Sorum şuydu: Nasıl oluyor da “eğitimli” insanlar cemaat tarikat
vb. gibi yapılara kendilerini teslim ediyorlar.
Bu soru önemli.. Çünkü yeterince bilince çıkartılmadığı ve
sosyolojisi araştırılmadığı düşüncesiyle hareket ettiğimizde,
topluma sunulan kapsayıcı araştırma sonuçları ve bilgilendirmelerin
olmadığı gibi bir gerekçeden yola çıkarsak eğer, toplumsal bilinç
aksak kaldı. Diyebilirsiniz ki bu araştırmalar yapılmış olsa da
yine dini cemaatleşme bu boyutlara varabilirdi.. Diyeceğim:
Bilmiyoruz.
Bu sosyolojik olayın şüphesiz ki dinle ilişkisi, eğitim ve düzeyi
ile ilişkisi, siyasi partiler ve devlet ile ilişkisi, ülkenin
sosyal ve fen bilimlerinde araştırma düzeyi ile ilişkisi,
öğrencilerimize ne öğrettiğimizle ilişkisi.. var oğlu var.

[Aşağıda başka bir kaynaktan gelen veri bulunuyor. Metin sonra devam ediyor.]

(* ===== verification/EngineFaults.v ===== *)
(** * A failed finalization

    Finalization takes the open segment and its cursor before it writes the file
    ([engine.rs], [finalize_segment_impl]).  When the write fails, the bundles are
    in the log only, and the next finalization stores a cursor past them. *)
From S2P Require Import Prelude Bytes Files BTreeMap SubscriberTypes Progress SubscriberState Registry RegistryRuns.
From S2P Require Import WalFormat WalReader Budget WalWriter WalLog WalRuns WalRecovery.
From S2P Require Import Arrow SegmentTypes Dictionaries OpenSegment SegmentFile SegmentRoundtrip SegmentStore.
From S2P Require Import EngineRegistry EngineLog WalIter Engine EngineRetention EngineState EngineRuns EngineReplay EngineOpen ArrowModel EngineExample EngineDurable.

Local Open Scope Z_scope.

Module EngineFaults.
Import SubscriberTypes.
Import Registry.
Import WalWriter.
Import WalRuns.
Import Budget.
Import Arrow.
Import SegmentTypes.
Import OpenSegment.
Import SegmentFile.
Import SegmentRoundtrip.
Import SegmentStore.
Import EngineLog.
Import Engine.
Import EngineRetention.
Import EngineState.
Import EngineRuns.
Import EngineReplay.
Import EngineOpen.
Import EngineDurable.

Section faults.
Context `{HL : ArrowLaws} (crc32 : list Z → Z) (crc32_ok : ∀ l, u32_ok (crc32 l)).
Context (slots : ManifestEntry → list (Z * SlotChunkRef)) (slots_perm : ∀ e, slots e ≡ₚ map_to_list (slot_refs e)).
Context (stream_encode : RecordBatch → option (list Z)) (stream_decode : list Z → option RecordBatch).
Context (order : Registry → list SubscriberId) (order_keys : ∀ r, key_order r (order r)).

#[local] Hint Extern 0 (WalFormat.RecordBatch _) => exact (batch_encoder stream_encode) : typeclass_instances.

Abbreviation engine_ok := (engine_ok crc32 slots stream_encode (λ w b, w = bundle b)).

(** The segment file cannot be created: the open segment is gone. *)
Lemma finalize_fails io e acks k k2 parts live seen :
  engine_ok e acks k k2 parts live seen → live ≠ [] → next_segment_seq e < 2 ^ 63 → create_ok (fin_segment io) = false →
  ∃ e' err, flush crc32 slots io e = Some (e', Err (SegmentFailed err)) ∧ engine_ok e' acks k k2 parts [] seen ∧
    next_segment_seq e' = next_segment_seq e + 1 ∧ config e' = config e.
Proof.
  intros Hok Hne Hnx Hio. unfold flush, finalize_segment_impl. rewrite (ok_empty Hok), bool_decide_eq_false_2 by done.
  assert (0 ≤ next_segment_seq e) as Hpos.
  { pose proof (ok_first Hok) as Hf. apply Forall_app in Hf as [_ Hf]. by apply Forall_cons in Hf as [? _]. }
  assert (∃ err, write_segment crc32 slots (fin_segment io) (next_segment_seq e) (open_segment e) (segment_store e) =
    (segment_store e, Err err)) as [err Hw].
  { unfold write_segment. rewrite Hio. destruct (into_parts (open_segment e)) as [[accs entries]|err]; by eexists. }
  assert (remove_partial io (next_segment_seq e) (segment_store e) = segment_store e) as Hrm.
  { unfold remove_partial. destruct (ok_fresh Hok) as [-> _]. done. }
  assert (Forall (λ q, q < next_segment_seq e + 1) parts.*1) as Hall.
  { apply Forall_fmap, Forall_forall. intros [q bs] Hin. pose proof (ok_below Hok Hin). cbn. lia. }
  destruct Hok as [Hl Hr Hc Hlg Ho Hnum Hf Hsv Hst Hpd Hp Hsz Hrg Hct Hnd].
  destruct e as [cfg mt w d seg cur nx cw cs fd di ex ei pr st rg]. cbn -[write_segment remove_partial append_all] in *.
  rewrite Hw, Hrm. do 2 eexists. split; [done|]. cbn -[append_all].
  assert (wrapping_add 64 nx 1 = nx + 1) as -> by (apply Z.mod_small; lia). split; [|done].
  split; cbn -[append_all]; try done.
  - exists []. split; [apply sublist_nil_l|constructor].
  - exists []. split; [done|apply sublist_nil_l].
  - apply sorted_bound; [by eapply sorted_prefix|done].
  - apply Forall_app in Hf as [Hf _]. apply Forall_app. split; [done|]. constructor; [lia|constructor].
  - intros seq Hq. specialize (Hpd seq Hq). lia.
Qed.

(** Nothing is read from the log after the stored cursor. *)
Definition log_empty (dir : Dir) : Prop :=
  ∃ n, ∀ names fuel, names ≡ₚ (map_to_list dir).*1 → (n < fuel)%nat →
    ∃ files, WalReader.multi_open dir names = Ok files ∧
      WalReader.collect crc32 fuel dir (WalReader.multi_iter_from files (sidecar_position crc32 dir)) = ([], None).

Lemma log_empty_all e acks k2 parts live seen :
  engine_ok e acks (length acks) k2 parts live seen → log_empty (wal_dir e).
Proof.
  intros Hok. pose proof (ok_log Hok) as Hlog. exists (length acks). intros names fuel Hn Hf.
  destruct (log_entries crc32 _ acks (ready_holds _ _ _ _ Hlog)) as (purged & fs & act & Hi & _). cbn [fst snd] in Hi.
  rewrite (sidecar_position_load _ _ _ (inv_sidecar _ _ _ _ _ _ Hi)). pose proof (ready_cursor _ _ _ _ Hlog) as Hcur. cbn [fst snd] in Hcur.
  rewrite Hcur. eapply (holds_reads crc32 crc32_ok (wal_writer e, wal_dir e) acks names fuel _ []); [apply Hlog|done|done| |cbn; lia].
  by rewrite app_nil_r, take_ge.
Qed.

(** The bundle after the failure, and the finalization that follows. *)
Lemma ingest_then_flush iio fio x e acks k k2 parts seen :
  engine_ok e acks k k2 parts [] seen → zlen acks < 2 ^ 32 → next_segment_seq e + 2 < 2 ^ 63 →
  engine_durability (config e) = DurabilityWal → ingest_fine iio → WalFormat.bundle_ok (bundle x) → finalize_fine fio →
  all_writable crc32 slots (seen ++ [x]) →
  ∃ e1 r, ingest crc32 slots stream_encode order iio x e = Some (e1, r) ∧
    (r = Ok tt → ∃ e2 acks' parts', flush crc32 slots fio e1 = Some (e2, Ok tt) ∧
      engine_ok e2 acks' (length acks') (length acks') parts' [] (seen ++ [x]) ∧ concat parts'.*2 = concat parts.*2 ++ [x]).
Proof.
  intros Hok Hz Hnx Hwal Hio Hb Hf Hwr.
  destruct (ingest_step crc32 crc32_ok slots slots_perm stream_encode order order_keys (λ w b, w = bundle b) iio x e acks k k2 parts [] seen)
    as (e0 & e1 & r & acks' & k' & k2' & parts' & live' & Hi & Hret & Hok' & Hacks & Hc & Hadv & Hr); [done..|lia|done|done|done|done|].
  exists e1, r. split; [done|]. intros ->. destruct (Hr I) as [-> Hk]. cbn [is_ok] in Hc.
  pose proof (adv_next _ _ _ _ _ Hadv) as Hn. rewrite (ret_next _ _ Hret) in Hn.
  destruct (finalize_total crc32 crc32_ok slots slots_perm stream_encode (λ w b, w = bundle b) fio e1 acks' k' (length acks') parts' live' (seen ++ [x]))
    as (e2 & k3 & parts3 & Hfl & Hok3 & Hc3 & _ & Hk3); [done| |lia|done|done|].
  { destruct Hacks as [->|(o & -> & _)]; [lia|]. rewrite zlen_app. change (zlen [_]) with 1. lia. }
  assert (k3 = length acks') as -> by (rewrite Hk3; case_decide; [by apply Hk|done]).
  exists e2, acks', parts3. split_and!; [done..|]. unfold contents in *. rewrite !app_nil_r in *. by rewrite Hc3, Hc.
Qed.

(** C19: a finalization that fails loses acknowledged bundles.  Let an engine run
    as above, and let its open segment hold the bundles [live].  If the segment
    file cannot be created, [flush] returns an error; if then one more bundle is
    acknowledged and the next flush succeeds, the store has the earlier segments
    and that bundle only, the open segment is empty, and reading the log from the
    stored cursor, as the replay does, returns nothing: the acknowledged bundles
    [live] are in no place from which they can be read again. *)
Theorem failed_flush_loses_bundles cfg o b io rio ops d fio iio x fio2 :
  options_fine o → first_open io rio → engine_durability cfg = DurabilityWal → Forall (engine_op_fine stream_encode) ops →
  zlen ops < 2 ^ 32 → create_ok (fin_segment fio) = false → ingest_fine iio → WalFormat.bundle_ok (bundle x) → finalize_fine fio2 →
  all_writable crc32 slots (offers ops ++ [x]) →
  ∃ e0 e d' acked removed (parts : list (Z * list RecordBundle)) live,
    open_engine crc32 slots stream_decode order cfg o b io rio ∅ ∅ = Some (wal_dir e0, Ok e0) ∧
    engine_run crc32 slots stream_encode order ops (e0, d) = Some (e, d', acked, removed) ∧ acked = concat parts.*2 ++ live ∧
    seg_holds (open_segment e) live ∧
    (is_empty (open_segment e) = false → ∃ e1 err e2 r,
      flush crc32 slots fio e = Some (e1, Err (SegmentFailed err)) ∧ ingest crc32 slots stream_encode order iio x e1 = Some (e2, r) ∧
      (r = Ok tt → ∃ e3 parts', flush crc32 slots fio2 e2 = Some (e3, Ok tt) ∧ concat parts'.*2 = concat parts.*2 ++ [x] ∧
        (∀ seq h, segments (segment_store e3) !! seq = Some h → ∃ bs, (seq, bs) ∈ parts' ∧ handle_serves slots h bs) ∧
        is_empty (open_segment e3) = true ∧ log_empty (wal_dir e3))).
Proof.
  intros Ho Hfirst Hwal Hops Hz Hfail Hio Hb Hf2 Hwr.
  destruct (open_first crc32 crc32_ok slots slots_perm stream_encode stream_decode order order_keys (λ w b, w = bundle b) cfg o b io rio Ho Hfirst)
    as (e0 & k & parts & live & Hopen & Hok & Hcont & Hacc & Hcfg & Hopt & Hnx).
  destruct (engine_run_ok crc32 crc32_ok slots slots_perm stream_encode order order_keys (λ w b, w = bundle b) (λ _, eq_refl) ops e0 d [] k 0 parts live [] [])
    as (e & d' & acked & removed & acks & k' & k2' & parts' & live' & Hrun & Hok' & Hlog & Hnx' & Hcfg' & _ & Hcont' & _);
    [done|unfold zlen in *; cbn; lia|lia|done|eapply all_writable_sub; [|exact Hwr]; by apply sublist_inserts_r|by rewrite Hcfg|done|].
  exists e0, e, d', acked, removed, parts', live'. rewrite Hcont in Hcont'. split_and!; [done..|apply (ok_segment Hok')|]. intros Hne.
  rewrite (ok_empty Hok') in Hne. apply bool_decide_eq_false in Hne.
  destruct (finalize_fails fio e acks k' k2' parts' live' (offers ops) Hok' Hne) as (e1 & err & Hfl & Hok1 & Hn1 & Hc1); [lia|done|].
  destruct (ingest_then_flush iio fio2 x e1 acks k' k2' parts' (offers ops)) as (e2 & r & Hi & Hr); try done; [|lia|congruence|].
  { pose proof (logged_length _ _ _ _ Hlog) as Hl. pose proof (zlen_omap (λ op, match op with Ingest _ b => Some b | _ => None end) ops) as Hle.
    unfold offers in Hl. change (zlen []) with 0 in Hl. lia. }
  exists e1, err, e2, r. split_and!; [done..|]. intros Hrok. destruct (Hr Hrok) as (e3 & acks' & parts3 & Hf3 & Hok3 & Hc3).
  exists e3, parts3. split_and!; [done..|apply (ok_served Hok3)|by rewrite (ok_empty Hok3)|]. by eapply log_empty_all.
Qed.

End faults.

(** ** Example *)

Import ArrowModel.
Import EngineExample.

Definition one_ingest : list (@EngineOp model) := [Ingest fine_ingest (plain_bundle 65)].

(** The open segment holds a bundle, and after the failure the next bundle is
    accepted. *)
Definition failing_run : bool :=
  match @open_engine model sum32 map_slots bits_decode map_order example_config example_wal_options example_disk example_open
          example_replay ∅ ∅ with
  | Some (_, Ok e0) =>
      match @engine_run model sum32 map_slots bits_encode map_order one_ingest (e0, ∅) with
      | Some (e, _, _, _) =>
          match @flush model sum32 map_slots failing_finalize e with
          | Some (e1, _) =>
              match @ingest model sum32 map_slots bits_encode map_order fine_ingest (plain_bundle 66) e1 with
              | Some (_, r) => is_ok r && negb (is_empty (open_segment e))
              | None => false
              end
          | None => false
          end
      | None => false
      end
  | _ => false
  end.

Example failing_run_true : failing_run = true.
Proof. vm_compute. reflexivity. Qed.

Lemma failed_flush_loses_bundles_witness :
  ∃ e0 e d' acked removed live e1 err e2 e3,
    @open_engine model sum32 map_slots bits_decode map_order example_config example_wal_options example_disk example_open
      example_replay ∅ ∅ = Some (wal_dir e0, Ok e0) ∧
    @engine_run model sum32 map_slots bits_encode map_order one_ingest (e0, ∅) = Some (e, d', acked, removed) ∧
    @seg_holds model (open_segment e) live ∧ is_empty (open_segment e) = false ∧
    @flush model sum32 map_slots failing_finalize e = Some (e1, Err (SegmentFailed err)) ∧
    @ingest model sum32 map_slots bits_encode map_order fine_ingest (plain_bundle 66) e1 = Some (e2, Ok tt) ∧
    @flush model sum32 map_slots fine_finalize e2 = Some (e3, Ok tt) ∧ is_empty (open_segment e3) = true ∧ log_empty sum32 (wal_dir e3).
Proof.
  destruct (@failed_flush_loses_bundles model model_laws sum32 sum32_u32 map_slots (λ e, reflexivity _) bits_encode bits_decode map_order
    map_order_keys example_config example_wal_options example_disk example_open example_replay one_ingest ∅ failing_finalize fine_ingest
    (plain_bundle 66) fine_finalize) as (e0 & e & d' & acked & removed & parts & live & Hopen & Hrun & _ & Hseg & Hlost).
  - by split.
  - apply example_first.
  - reflexivity.
  - constructor; [|constructor]. split; [apply fine_ingest_fine|apply plain_size; by left].
  - vm_compute. reflexivity.
  - reflexivity.
  - apply fine_ingest_fine.
  - apply plain_size. by right.
  - by repeat split.
  - apply plain_writable.
  - pose proof failing_run_true as Hrt. unfold failing_run in Hrt. rewrite Hopen, Hrun in Hrt.
    destruct (is_empty (open_segment e)) eqn:Hne.
    { exfalso. destruct (flush _ _ _ e) as [[e1 r1]|]; [|discriminate Hrt].
      destruct (ingest _ _ _ _ _ _ e1) as [[e2 r]|]; [|discriminate Hrt]. rewrite andb_false_r in Hrt. discriminate Hrt. }
    destruct (Hlost eq_refl) as (e1 & err & e2 & r & Hf1 & Hi & Hr). rewrite Hf1, Hi in Hrt.
    destruct r as [[]|err2]; [|discriminate Hrt]. destruct (Hr eq_refl) as (e3 & parts' & Hf3 & _ & _ & Hem & Hle).
    exists e0, e, d', acked, removed, live, e1, err, e2, e3. repeat (split; [eassumption|]). exact Hle.
Defined.

End EngineFaults.
(** X7. [_get_name_title_map] never raises, and makes the one
    [datastore_search] call with [ignore_auth] set, whoever asks. The map it
    returns has an entry for a column exactly when the column is not one of
    [_id], [id], [_full_text] and the lookup succeeded with a field of that
    id; after a failed lookup it is empty. *)
Theorem label_map_domain (h : host) (table_name : pyval) :
  _get_name_title_map _dsl_service h table_name
  = ([EvDatastoreSearch {[ "ignore_auth" := PBool true ]}
                        {[ "resource_id" := table_name; "limit" := PInt 0 ]}],
     Ret (label_map h table_name))
  ∧ (∀ column,
       is_Some (label_map h table_name !! column)
       ↔ (column ∉ ["_id"; "id"; "_full_text"])
         ∧ ∃ r entry,
             label_lookup h table_name = Ret r
             ∧ entry ∈ default [] (ds_fields r)
             ∧ ds_id entry = column)
  ∧ (∀ e, label_lookup h table_name = Raise e → label_map h table_name = ∅).
Proof.
  split; [apply get_name_title_map_run|].
  unfold label_map. rewrite get_name_title_map_outcome. split.
  - intros column.
    destruct (label_lookup h table_name) as [r|e].
    + destruct (excluded _dsl_service column) eqn:Hex.
      * rewrite name_map_excluded by done. split; [by intros []|].
        intros [Hout _]. apply excluded_spec in Hex. done.
      * rewrite name_map_lookup by done. split.
        -- intros [label Hlabel]. split.
           { intros Hin. apply excluded_spec in Hin. congruence. }
           destruct (last _) as [entry|] eqn:Hlast; [|done].
           apply last_Some_elem_of, list_elem_of_filter in Hlast
             as [Hid Hin].
           by exists r, entry.
        -- intros (_ & r' & entry & [= <-] & Hin & Hid).
           assert (entry ∈ filter (λ e, ds_id e = column)
                                  (default [] (ds_fields r))) as Hf
             by by apply list_elem_of_filter.
           destruct (filter _ _) as [|x l] using rev_ind;
             [by apply elem_of_nil in Hf|].
           rewrite last_snoc. by eexists.
    + rewrite lookup_empty. split; [by intros []|].
      by intros (_ & r & entry & ? & _).
  - by intros e ->.
Qed.

Lemma label_map_domain_witness :
  is_Some (label_map Samples.open (PStr "r1") !! "depth")
  ∧ ¬ is_Some (label_map Samples.open (PStr "r1") !! "_id")
  ∧ label_map Samples.unlabelled (PStr "r1") = ∅.
Proof.
  destruct (label_map_domain Samples.open (PStr "r1")) as (_ & Hdom & _).
  destruct (label_map_domain Samples.unlabelled (PStr "r1"))
    as (_ & _ & Hempty).
  split; [|split].
  - apply Hdom. split.
    + intros Hin. by apply list_elem_of_In in Hin as [|[|[|[]]]].
    + exists Samples.search_result,
        (DsField "depth" (Some {[ "label" := "Depth (m)"; "notes" := "" ]})).
      split; [reflexivity|]. split; [|reflexivity].
      apply list_elem_of_In. right; left. reflexivity.
  - intros Hsome. apply Hdom in Hsome as [Hout _].
    apply Hout. apply list_elem_of_In. left. reflexivity.
  - apply (Hempty (Exc ObjectNotFound "Resource was not found.")).
    reflexivity.
Defined.

(** ** What the metadata keeps of a column *)



(** ** More on the order of the fields *)

Lemma string_compare_refl (s : string) : String.compare s s = Eq.
Proof.
  induction s as [|c s IH]; [done|]. simpl.
  unfold Ascii.compare. by rewrite N.compare_refl.
Qed.

Lemma string_leb_refl (s : string) : String.leb s s = true.
Proof. unfold String.leb. by rewrite string_compare_refl. Qed.

(** Inserting a field puts it ahead of the fields of its own name and moves
    no other. *)
Lemma named_insert_by_name (n : string) (x : field) (l : list field) :
  named n (insert_by_name x l)
  = if decide (name x = n) then x :: named n l else named n l.
Proof.
  unfold named. induction l as [|y l IH]; cbn [insert_by_name].
  - by rewrite filter_cons, filter_nil.
  - destruct (String.leb (name x) (name y)) eqn:Hxy.
    + by rewrite (filter_cons _ x).
    + assert (name x ≠ name y) as Hne.
      { intros Heq. rewrite Heq, string_leb_refl in Hxy. done. }
      rewrite !(filter_cons _ y), IH.
      destruct (decide (name x = n)) as [Hx|Hx];
        destruct (decide (name y = n)) as [Hy|Hy]; try done.
      congruence.
Qed.

(** A list already in name order is left as it is. *)
Lemma sorted_by_name_id (l : list field) :
  Sorted name_le l → sorted_by_name l = l.
Proof.
  induction 1 as [|x l Hs IH Hhd]; [done|].
  unfold sorted_by_name in *. cbn [foldr]. rewrite IH.
  destruct Hhd as [|y l Hxy]; [done|]. cbn [insert_by_name].
  unfold name_le in Hxy. by rewrite Hxy.
Qed.

(** X9. Sorting by name is stable: in the sorted schema the fields that
    share a name stand in the order the parser gave them. *)
Theorem sort_is_stable
    (h : host) (table_name : pyval) (l : list field) (n : string) :
  outcome (get_table_metadata _dsl_service h table_name true) = Ret l →
  filter (λ f, name f = n) l
  = filter (λ f, name f = n) (listed_fields h table_name).
Proof.
  rewrite get_table_metadata_listed. intros [= <-].
  change (named n (sorted_by_name (listed_fields h table_name))
          = named n (listed_fields h table_name)).
  induction (listed_fields h table_name) as [|x fs IH]; [done|].
  change (sorted_by_name (x :: fs))
    with (insert_by_name x (sorted_by_name fs)).
  rewrite named_insert_by_name, IH. unfold named.
  by rewrite (filter_cons _ x).
Qed.

(** X10. When the listed fields are in name order already, the sort flag
    changes nothing: [show_metadata] makes the same calls and gives the same
    envelope with and without it. *)
Theorem sorted_input_unchanged (h : host) (resource_id : pyval) :
  Sorted name_le (listed_fields h resource_id) →
  show_metadata _dsl_service h resource_id true
  = show_metadata _dsl_service h resource_id false.
Proof.
  intros Hsorted.
  rewrite (surjective_pairing (show_metadata _dsl_service h resource_id true)),
    (surjective_pairing (show_metadata _dsl_service h resource_id false)).
  f_equal.
  - change (calls (show_metadata _dsl_service h resource_id true)
            = calls (show_metadata _dsl_service h resource_id false)).
    rewrite !show_metadata_calls.
    destruct (truthy resource_id); [|done].
    by rewrite !get_table_metadata_calls.
  - change (outcome (show_metadata _dsl_service h resource_id true)
            = outcome (show_metadata _dsl_service h resource_id false)).
    destruct (truthy resource_id) eqn:Hid.
    + destruct (show_metadata_outcome _dsl_service h resource_id true Hid)
        as (l1 & Hl1 & ->).
      destruct (show_metadata_outcome _dsl_service h resource_id false Hid)
        as (l2 & Hl2 & ->).
      rewrite get_table_metadata_listed in Hl1, Hl2.
      injection Hl1 as <-. injection Hl2 as <-.
      by rewrite sorted_by_name_id.
    + unfold show_metadata. by rewrite Hid.
Qed.

Lemma sort_is_stable_witness :
  outcome (get_table_metadata _dsl_service Samples.twins (PStr "r1") true)
  = Ret [ Field "c" "Key" ∅; Field "a" "Value" ∅; Field "b" "Value" ∅ ]
  ∧ filter (λ f, name f = "Value")
           [ Field "c" "Key" ∅; Field "a" "Value" ∅; Field "b" "Value" ∅ ]
    = filter (λ f, name f = "Value") (listed_fields Samples.twins (PStr "r1")).
Proof.
  split; [reflexivity|].
  apply (sort_is_stable Samples.twins (PStr "r1")). reflexivity.
Defined.

Lemma sorted_input_unchanged_witness :
  Sorted name_le (listed_fields Samples.ordered (PStr "r1"))
  ∧ show_metadata _dsl_service Samples.ordered (PStr "r1") true
    = show_metadata _dsl_service Samples.ordered (PStr "r1") false.
Proof.
  assert (Sorted name_le (listed_fields Samples.ordered (PStr "r1")))
    as Hsorted.
  { repeat constructor. }
  split; [exact Hsorted|].
  apply (sorted_input_unchanged Samples.ordered (PStr "r1") Hsorted).
Defined.

(** ** The rows of a query *)



(** X12. An envelope of the query endpoint that reports [success: false]
    has [data] null and a message that starts with "Query execution failed:
    "; one that reports [success: true] has an empty message. The
    "Unexpected error: " message of [query_data] is never sent. *)
Theorem query_failure_message
    (h : host) (context data_dict resp : gmap string pyval) :
  outcome (dsl_query_data h context data_dict) = Ret resp →
  (resp !! "success" = Some (PBool false) →
   resp !! "data" = Some PNone
   ∧ ∃ msg, resp !! "message" = Some (PStr msg)
            ∧ starts_with "Query execution failed: " msg
            ∧ ¬ starts_with "Unexpected error: " msg)
  ∧ (resp !! "success" = Some (PBool true) →
     resp !! "message" = Some (PStr "")
     ∧ ∃ rows, resp !! "data" = Some (PList rows)).
Proof.
  rewrite dsl_query_data_run.
  destruct (auth_check h context data_dict); [|done].
  cbn [outcome snd]. intros Hresp.
  destruct (truthy (dict_get data_dict "resourceID")) eqn:Hid;
    [destruct (truthy (dict_get data_dict "payload")) eqn:Hp|].
  - rewrite query_data_outcome, get_data_from_payload_outcome in Hresp
      by done.
    assert (∀ inner,
      resp = {[ "success" := PBool false; "data" := PNone;
                "message" := PStr ("Query execution failed: " +:+ inner) ]} →
      (resp !! "success" = Some (PBool false) →
       resp !! "data" = Some PNone
       ∧ ∃ msg, resp !! "message" = Some (PStr msg)
                ∧ starts_with "Query execution failed: " msg
                ∧ ¬ starts_with "Unexpected error: " msg)
      ∧ (resp !! "success" = Some (PBool true) →
         resp !! "message" = Some (PStr "")
         ∧ ∃ rows, resp !! "data" = Some (PList rows))) as Hfail.
    { intros inner ->. split.
      - intros _. split; [by rewrite lookup_insert_ne, lookup_insert_eq|].
        eexists. split; [by rewrite !lookup_insert_ne, lookup_singleton_eq|].
        split; [by eexists|]. by intros [rest Hrest].
      - by rewrite lookup_insert_eq. }
    destruct (outcome (_get_table_parser _ _ _)) as [p|e];
      [destruct (get_datas_by_payload p _) as [rows|e]|];
      injection Hresp as Hresp; symmetry in Hresp;
      try by apply (Hfail (exc_msg e)).
    subst resp. split; [by rewrite lookup_insert_eq|].
    intros _. split; [by rewrite !lookup_insert_ne, lookup_singleton_eq|].
    eexists. by rewrite lookup_insert_ne, lookup_insert_eq.
  - unfold query_data in Hresp. rewrite Hid, Hp in Hresp.
    injection Hresp as <-.
    by rewrite (proj2 (create_error_response_keys _ _ _)).
  - unfold query_data in Hresp. rewrite Hid in Hresp.
    injection Hresp as <-.
    by rewrite (proj2 (create_error_response_keys _ _ _)).
Qed.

Ben gözlem, deneyim, değerlendirme, yaşadıklarımızdan çıkarsama
gibi hareket noktalarından yola çıkarak, birkaç noktaya
değineceğim.
Azınlık:
1) Bir dini cemaatleşme toplumun çoğunu saramaz, bunu salı günkü
yazımda belirtmiştim. Bir bir savdır. Toplumun işi gücü var, aklı
fikri var, toplumsal hareketlilik var, aş-iş peşinde koşma var...
Dini cemaatleşme / tarikatleşme ağırlıklı ve öncelikli olarak bir
çevre ilişkisinin içine girme olayıdır. O ona, bu da diğerine...
Yani sıradan bir cemaate kapılanma bir azınlık olayıdır. Veya
azınlık grupları olayı.
Eğitim boyutu:
2) Türkiye’de zorunlu eğitim
daha düne kadar 5 yıldı! 1997’ye kadar hiçbir iktidar toplumsal bir
talebe yanıt vermeye yanaşmadı. Ülkenin insan yetişkin
kaynaklarının gelecek açısından çok önemli olduğunu bildikleri
halde gereğini yapmadılar. 2000 yılına kadar ülkenin ortalama
eğitim yılı ilkokulun - 5 yılın altındaydı!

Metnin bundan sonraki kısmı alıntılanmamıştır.